Por: Elisabeth Ungar Bleier
Cada día afloran más dudas sobre los verdaderos alcances y logros del proceso de desmovilización de los paramilitares que se llevó a cabo en los últimos años. Y al tiempo, se evidencia con mayor nitidez que las relaciones entre éstos y poderosos sectores políticos en diferentes regiones del país siguen más vigentes que nunca.
Desde falsas desmovilizaciones, pasando por promesas incumplidas a quienes se acogieron a los supuestos beneficios, hasta las denuncias por parte de diversos organismos nacionales e internacionales sobre la no entrega de los niños y jóvenes que hacían parte de estos grupos, indican que el balance del proceso presenta, por decir lo menos, muchos interrogantes.

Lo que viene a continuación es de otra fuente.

(** [TileGrid._pack_tiles(tiles, columns)]: the store after the call and the
    returned list. *)
Definition _pack_tiles (fuel : nat) (σ : store) (tiles : list loc) (columns : Z)
  : option (store * list position) :=
  match pack_loop fuel columns tiles σ ∅ [] with
  | Some (σ', _, positions) => Some (σ', positions)
  | None => None
  end.

(** ** Reordering (lines 378-382 and 409-416) *)

(** [l[k]]: a negative index counts from the end, an index out of range
    raises [IndexError] ([None]). *)
Definition getitem {A} (l : list A) (k : Z) : option A :=
  let n := Z.of_nat (length l) in
  if bool_decide (0 ≤ k < n) then l !! Z.to_nat k
  else if bool_decide (- n ≤ k < 0) then l !! Z.to_nat (n + k)
  else None.

(** [l[k] = x] *)
Definition setitem {A} (l : list A) (k : Z) (x : A) : option (list A) :=
  let n := Z.of_nat (length l) in
  if bool_decide (0 ≤ k < n) then Some (<[Z.to_nat k := x]> l)
  else if bool_decide (- n ≤ k < 0) then Some (<[Z.to_nat (n + k) := x]> l)
  else None.

(** [for i, t in enumerate(...)] from index [i] on. *)
Fixpoint index_of_from (σ : store) (tiles : list loc) (tile : loc) (i : Z) : option Z :=
  match tiles with
  | [] => None
  | t :: tiles' =>
      if bool_decide (id (σ t) = id (σ tile)) then Some i
      else index_of_from σ tiles' tile (i + 1)
  end.
(** The [try] block after validation answers 201 or raises. *)
Lemma store_contact_not_400 env data w r w' :
  store_contact env data w = (Ok r, w') -> snd r = 201%Z.
Proof.
  unfold store_contact, bind, ret.
  destruct (py_get data "email" w) as [[email|e] w1]; [|discriminate].
  destruct (insert_contact env data email w1) as [[cid|e] w2]; [|discriminate].
  intros [= <- _]. reflexivity.
Qed.

Lemma rejects_lacking_email env (m : gmap string json) s w :
  (forall f, In f required_fields -> missing m f = false) ->
  m !! "email" = Some (JStr s) ->
  lacks_one s = true ->
  create_contact env (Json (JObj m)) w = (invalid_email, w).
Proof.
  intros Hreq He Hlack. apply create_contact_rejected.
  rewrite (validate_present_str m s w Hreq He), Hlack. reflexivity.
Qed.

Lemma lacks_one_true s :
  lacks_one s = true
  <-> (Str.contains "@" s = false \/ Str.contains "." s = false).
Proof.
  unfold lacks_one.
  destruct (Str.contains "@" s), (Str.contains "." s); simpl; intuition congruence.
Qed.

(** C2: when the three required fields pass the required-field check and
    the email is a string without "@" or without ".", create-contact
    answers 400 with the invalid-email message (and changes nothing). *)
Theorem C2_email_lacking_at_or_dot_400 env (m : gmap string json) s w :
  (forall f, In f required_fields -> missing m f = false) ->
  m !! "email" = Some (JStr s) ->
  Str.contains "@" s = false \/ Str.contains "." s = false ->
  create_contact env (Json (JObj m)) w
  = ((ErrorBody "Invalid email format", 400%Z), w).
Proof.
  intros Hreq He Hlack.
  apply (rejects_lacking_email env m s w Hreq He), lacks_one_true, Hlack.
Qed.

Estas preocupaciones adquieren particular relevancia por sus evidentes implicaciones en las elecciones de octubre. Personas que han sido vinculadas con los grupos paramilitares o con las bandas criminales, que como se ha demostrado en muchas ocasiones tienen orígenes similares y estrechas relaciones entre sí, y otras tantas que están siendo investigadas y que incluso han sido condenadas, siguen haciendo política desde sus lugares de reclusión, escogiendo, imponiendo y financiando candidatos y moviendo sus fichas para garantizar su influencia y presencia en las futuras administraciones municipales y departamentales. Otros lo están haciendo por interpuesta persona, a través de sus familiares, o de sus antiguos colaboradores cuando ocupaban cargos públicos, para incidir en las próximas alcaldías, gobernaciones, asambleas y concejos municipales.
Los diferentes informes sobre riesgo electoral publicados en las últimas semanas, elaborados por entidades oficiales como la Defensoría del Pueblo, la Procuraduría, la Contraloría o el Ministerio del Interior, o por organizaciones como la Misión de Observación Electoral o el International Crisis Group, han prendido las alarmas sobre la coincidencia entre fraude electoral, corrupción y violencia, en particular en regiones que han tenido fuerte presencia de paramilitares y bandas criminales, y por supuesto de la llamada parapolítica.
Este sombrío panorama puede ser la antesala de una reedición del fenómeno de la parapolítica que se comenzó a configurar en 2002 y a afianzarse en los años siguientes. Y la confirmación de que en el llamado proceso de paz con los paramilitares quedaron muchas fisuras que permitieron que la captura y la reconfiguración cooptada del Estado permanecieran como una amenaza latente.
A pesar de los esfuerzos —desafortunadamente tardíos en muchos casos— de los dirigentes de algunos partidos políticos por depurar sus listas, y del retiro de los avales a numerosos candidatos, todo indica que estas medidas van a resultar insuficientes. La capacidad de los grupos criminales y en particular de los parapolíticos —los viejos o los “renovados”— de incidir en el proceso electoral mediante amenazas o el uso de la fuerza, la financiación a su candidatos y la presión sobre autoridades electorales, son indicios de que podemos estar ad portas de que la historia se repita. O quizás las cosas nunca cambiaron realmente.